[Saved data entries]
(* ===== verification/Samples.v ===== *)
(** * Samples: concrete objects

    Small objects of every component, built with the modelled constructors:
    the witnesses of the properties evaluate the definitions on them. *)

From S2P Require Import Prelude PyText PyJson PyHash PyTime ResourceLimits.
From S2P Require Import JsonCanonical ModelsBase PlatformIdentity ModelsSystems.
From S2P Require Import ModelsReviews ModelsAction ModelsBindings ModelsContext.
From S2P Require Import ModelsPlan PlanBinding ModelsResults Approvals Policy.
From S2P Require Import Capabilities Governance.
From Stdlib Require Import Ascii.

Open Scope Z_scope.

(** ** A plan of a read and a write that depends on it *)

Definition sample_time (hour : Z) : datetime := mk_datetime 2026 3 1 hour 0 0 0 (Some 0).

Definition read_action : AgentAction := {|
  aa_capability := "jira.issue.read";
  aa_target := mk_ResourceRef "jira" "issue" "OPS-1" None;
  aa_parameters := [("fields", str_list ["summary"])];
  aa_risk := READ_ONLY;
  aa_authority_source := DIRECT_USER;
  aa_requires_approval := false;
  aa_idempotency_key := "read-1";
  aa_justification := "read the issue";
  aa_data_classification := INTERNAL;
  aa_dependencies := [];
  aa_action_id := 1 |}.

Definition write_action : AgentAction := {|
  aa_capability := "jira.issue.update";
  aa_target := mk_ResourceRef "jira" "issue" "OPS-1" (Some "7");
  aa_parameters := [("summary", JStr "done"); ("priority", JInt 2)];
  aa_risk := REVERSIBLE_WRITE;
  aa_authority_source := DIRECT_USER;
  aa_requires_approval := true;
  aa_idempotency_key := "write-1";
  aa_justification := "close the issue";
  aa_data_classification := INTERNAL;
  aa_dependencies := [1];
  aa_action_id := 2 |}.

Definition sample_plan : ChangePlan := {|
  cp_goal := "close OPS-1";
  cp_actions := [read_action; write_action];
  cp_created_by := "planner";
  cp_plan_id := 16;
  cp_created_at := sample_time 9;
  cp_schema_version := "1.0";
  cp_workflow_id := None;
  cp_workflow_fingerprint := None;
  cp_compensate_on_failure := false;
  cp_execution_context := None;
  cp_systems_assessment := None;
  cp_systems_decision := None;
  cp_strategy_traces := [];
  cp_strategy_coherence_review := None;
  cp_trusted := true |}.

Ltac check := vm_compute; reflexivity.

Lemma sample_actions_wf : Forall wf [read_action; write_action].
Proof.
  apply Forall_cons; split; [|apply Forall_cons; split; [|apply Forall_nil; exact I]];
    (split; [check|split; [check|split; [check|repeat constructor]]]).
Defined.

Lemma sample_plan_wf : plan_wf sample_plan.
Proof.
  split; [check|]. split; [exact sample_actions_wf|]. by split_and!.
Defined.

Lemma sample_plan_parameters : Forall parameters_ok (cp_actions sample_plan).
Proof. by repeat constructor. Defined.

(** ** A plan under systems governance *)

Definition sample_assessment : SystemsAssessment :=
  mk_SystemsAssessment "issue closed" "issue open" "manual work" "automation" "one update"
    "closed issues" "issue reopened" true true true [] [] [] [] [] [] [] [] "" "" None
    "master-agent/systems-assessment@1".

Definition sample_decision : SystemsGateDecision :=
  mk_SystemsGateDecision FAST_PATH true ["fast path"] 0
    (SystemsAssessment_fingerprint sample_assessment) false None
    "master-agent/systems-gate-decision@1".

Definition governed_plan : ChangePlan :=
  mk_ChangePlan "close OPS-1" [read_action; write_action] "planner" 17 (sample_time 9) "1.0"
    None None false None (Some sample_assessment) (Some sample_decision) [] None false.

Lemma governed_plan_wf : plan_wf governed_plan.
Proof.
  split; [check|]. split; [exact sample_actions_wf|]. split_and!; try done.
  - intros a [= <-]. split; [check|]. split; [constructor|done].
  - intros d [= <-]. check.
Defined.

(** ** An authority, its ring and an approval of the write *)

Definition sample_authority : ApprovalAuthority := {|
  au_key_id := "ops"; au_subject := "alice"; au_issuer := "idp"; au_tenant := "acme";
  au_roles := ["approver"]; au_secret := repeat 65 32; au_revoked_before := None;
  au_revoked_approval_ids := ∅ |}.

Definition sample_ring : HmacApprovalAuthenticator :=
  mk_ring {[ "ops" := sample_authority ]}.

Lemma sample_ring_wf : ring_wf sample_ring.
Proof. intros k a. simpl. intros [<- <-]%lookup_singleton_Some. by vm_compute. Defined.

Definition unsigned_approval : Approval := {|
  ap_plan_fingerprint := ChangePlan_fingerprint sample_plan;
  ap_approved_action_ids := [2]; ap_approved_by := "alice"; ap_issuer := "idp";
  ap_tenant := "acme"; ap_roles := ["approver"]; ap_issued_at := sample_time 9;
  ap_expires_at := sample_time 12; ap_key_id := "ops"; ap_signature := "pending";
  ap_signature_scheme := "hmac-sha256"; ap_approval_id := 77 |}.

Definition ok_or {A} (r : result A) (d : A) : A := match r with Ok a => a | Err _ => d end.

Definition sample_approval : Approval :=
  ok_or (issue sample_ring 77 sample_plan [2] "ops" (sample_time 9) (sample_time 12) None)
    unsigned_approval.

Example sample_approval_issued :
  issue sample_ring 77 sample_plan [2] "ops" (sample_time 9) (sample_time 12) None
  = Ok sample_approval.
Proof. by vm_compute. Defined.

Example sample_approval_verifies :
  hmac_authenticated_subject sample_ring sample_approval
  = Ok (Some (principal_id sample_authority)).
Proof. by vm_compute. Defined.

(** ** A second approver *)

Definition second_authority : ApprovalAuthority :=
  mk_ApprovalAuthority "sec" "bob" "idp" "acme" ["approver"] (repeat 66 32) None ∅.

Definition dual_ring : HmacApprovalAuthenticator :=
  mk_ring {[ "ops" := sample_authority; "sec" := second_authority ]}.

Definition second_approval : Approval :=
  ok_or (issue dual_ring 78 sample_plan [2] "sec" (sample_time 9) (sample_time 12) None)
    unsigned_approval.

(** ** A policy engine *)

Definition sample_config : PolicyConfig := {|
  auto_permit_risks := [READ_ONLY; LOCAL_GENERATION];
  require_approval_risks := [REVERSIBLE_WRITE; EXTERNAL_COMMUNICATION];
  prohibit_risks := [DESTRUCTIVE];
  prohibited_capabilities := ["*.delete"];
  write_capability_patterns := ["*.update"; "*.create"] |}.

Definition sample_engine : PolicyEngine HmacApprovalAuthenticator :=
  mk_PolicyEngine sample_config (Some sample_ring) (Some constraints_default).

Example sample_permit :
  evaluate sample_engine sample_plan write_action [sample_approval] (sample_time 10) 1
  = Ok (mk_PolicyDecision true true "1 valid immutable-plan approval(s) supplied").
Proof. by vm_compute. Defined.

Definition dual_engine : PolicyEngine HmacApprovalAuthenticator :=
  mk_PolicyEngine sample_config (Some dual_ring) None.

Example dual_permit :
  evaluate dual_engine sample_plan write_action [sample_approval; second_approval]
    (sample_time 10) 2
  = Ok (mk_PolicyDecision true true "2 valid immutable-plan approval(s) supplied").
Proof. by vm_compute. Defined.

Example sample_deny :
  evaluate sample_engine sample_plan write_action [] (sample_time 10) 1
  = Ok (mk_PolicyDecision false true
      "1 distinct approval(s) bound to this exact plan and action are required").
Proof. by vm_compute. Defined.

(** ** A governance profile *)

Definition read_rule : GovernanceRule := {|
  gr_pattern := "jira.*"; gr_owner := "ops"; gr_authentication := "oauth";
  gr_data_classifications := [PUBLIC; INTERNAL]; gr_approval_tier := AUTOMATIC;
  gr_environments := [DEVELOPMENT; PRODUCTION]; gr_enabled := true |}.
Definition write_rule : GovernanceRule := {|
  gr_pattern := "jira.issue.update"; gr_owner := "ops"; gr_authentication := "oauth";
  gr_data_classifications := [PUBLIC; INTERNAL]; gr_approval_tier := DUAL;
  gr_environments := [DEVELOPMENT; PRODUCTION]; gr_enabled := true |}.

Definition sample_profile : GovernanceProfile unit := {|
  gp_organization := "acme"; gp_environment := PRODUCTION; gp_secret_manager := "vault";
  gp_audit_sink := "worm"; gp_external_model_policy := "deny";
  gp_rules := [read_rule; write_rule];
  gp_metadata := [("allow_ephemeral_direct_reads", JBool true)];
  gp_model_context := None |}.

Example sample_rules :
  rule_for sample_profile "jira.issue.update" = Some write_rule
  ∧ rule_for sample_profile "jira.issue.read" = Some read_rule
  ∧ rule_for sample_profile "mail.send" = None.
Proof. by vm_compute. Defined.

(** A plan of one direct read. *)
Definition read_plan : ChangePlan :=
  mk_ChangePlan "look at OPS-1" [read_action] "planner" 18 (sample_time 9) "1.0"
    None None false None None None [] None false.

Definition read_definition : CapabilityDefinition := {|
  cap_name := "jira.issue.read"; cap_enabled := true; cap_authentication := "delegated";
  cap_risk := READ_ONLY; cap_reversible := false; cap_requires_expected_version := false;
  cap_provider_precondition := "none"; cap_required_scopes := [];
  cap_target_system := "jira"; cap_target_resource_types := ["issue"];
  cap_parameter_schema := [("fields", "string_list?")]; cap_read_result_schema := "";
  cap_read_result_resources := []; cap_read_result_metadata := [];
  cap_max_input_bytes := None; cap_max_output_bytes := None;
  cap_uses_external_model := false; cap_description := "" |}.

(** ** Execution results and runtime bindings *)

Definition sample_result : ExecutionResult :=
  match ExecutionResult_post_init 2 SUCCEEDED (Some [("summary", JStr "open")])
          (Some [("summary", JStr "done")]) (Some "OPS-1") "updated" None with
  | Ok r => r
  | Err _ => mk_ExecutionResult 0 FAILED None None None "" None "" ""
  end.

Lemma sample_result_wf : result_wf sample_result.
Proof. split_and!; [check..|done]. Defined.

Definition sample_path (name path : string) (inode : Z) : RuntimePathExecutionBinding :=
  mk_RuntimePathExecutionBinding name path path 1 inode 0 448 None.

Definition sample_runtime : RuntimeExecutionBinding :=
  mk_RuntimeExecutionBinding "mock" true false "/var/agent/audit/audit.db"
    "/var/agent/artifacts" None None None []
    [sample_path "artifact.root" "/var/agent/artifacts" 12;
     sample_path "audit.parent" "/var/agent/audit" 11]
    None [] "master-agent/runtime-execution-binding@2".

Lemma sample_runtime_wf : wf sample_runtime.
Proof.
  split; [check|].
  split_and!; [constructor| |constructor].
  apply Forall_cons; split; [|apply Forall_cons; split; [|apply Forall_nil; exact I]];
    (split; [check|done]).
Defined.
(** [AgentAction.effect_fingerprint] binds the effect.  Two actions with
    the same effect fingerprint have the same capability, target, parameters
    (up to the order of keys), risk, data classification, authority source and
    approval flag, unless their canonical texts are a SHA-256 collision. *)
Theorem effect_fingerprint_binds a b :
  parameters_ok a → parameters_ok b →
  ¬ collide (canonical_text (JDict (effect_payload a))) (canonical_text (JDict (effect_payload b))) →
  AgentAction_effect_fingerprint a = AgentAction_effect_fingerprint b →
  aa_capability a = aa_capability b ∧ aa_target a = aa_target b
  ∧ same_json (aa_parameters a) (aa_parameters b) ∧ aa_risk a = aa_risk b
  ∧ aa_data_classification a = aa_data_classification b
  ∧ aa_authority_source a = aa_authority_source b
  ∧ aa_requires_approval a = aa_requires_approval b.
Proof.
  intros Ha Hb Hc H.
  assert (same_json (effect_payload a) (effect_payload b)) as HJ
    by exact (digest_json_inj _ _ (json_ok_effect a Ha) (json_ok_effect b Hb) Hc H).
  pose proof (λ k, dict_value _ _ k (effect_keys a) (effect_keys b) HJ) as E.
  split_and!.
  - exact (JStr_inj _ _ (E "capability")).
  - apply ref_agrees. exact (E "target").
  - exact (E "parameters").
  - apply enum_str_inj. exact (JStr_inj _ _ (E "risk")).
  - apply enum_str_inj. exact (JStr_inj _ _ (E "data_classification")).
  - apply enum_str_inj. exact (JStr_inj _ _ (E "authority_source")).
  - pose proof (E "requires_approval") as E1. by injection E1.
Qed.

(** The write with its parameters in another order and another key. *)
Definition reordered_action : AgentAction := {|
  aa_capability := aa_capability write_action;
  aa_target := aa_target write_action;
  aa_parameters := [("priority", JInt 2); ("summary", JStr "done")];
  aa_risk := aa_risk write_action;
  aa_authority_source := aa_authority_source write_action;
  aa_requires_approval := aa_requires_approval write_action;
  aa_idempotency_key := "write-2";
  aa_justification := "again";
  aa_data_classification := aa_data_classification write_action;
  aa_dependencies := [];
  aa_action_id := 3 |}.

▶ **Your task**: The answer must be a single number: how many lines above contain the word "supplied".

▶ **Task solution**: 2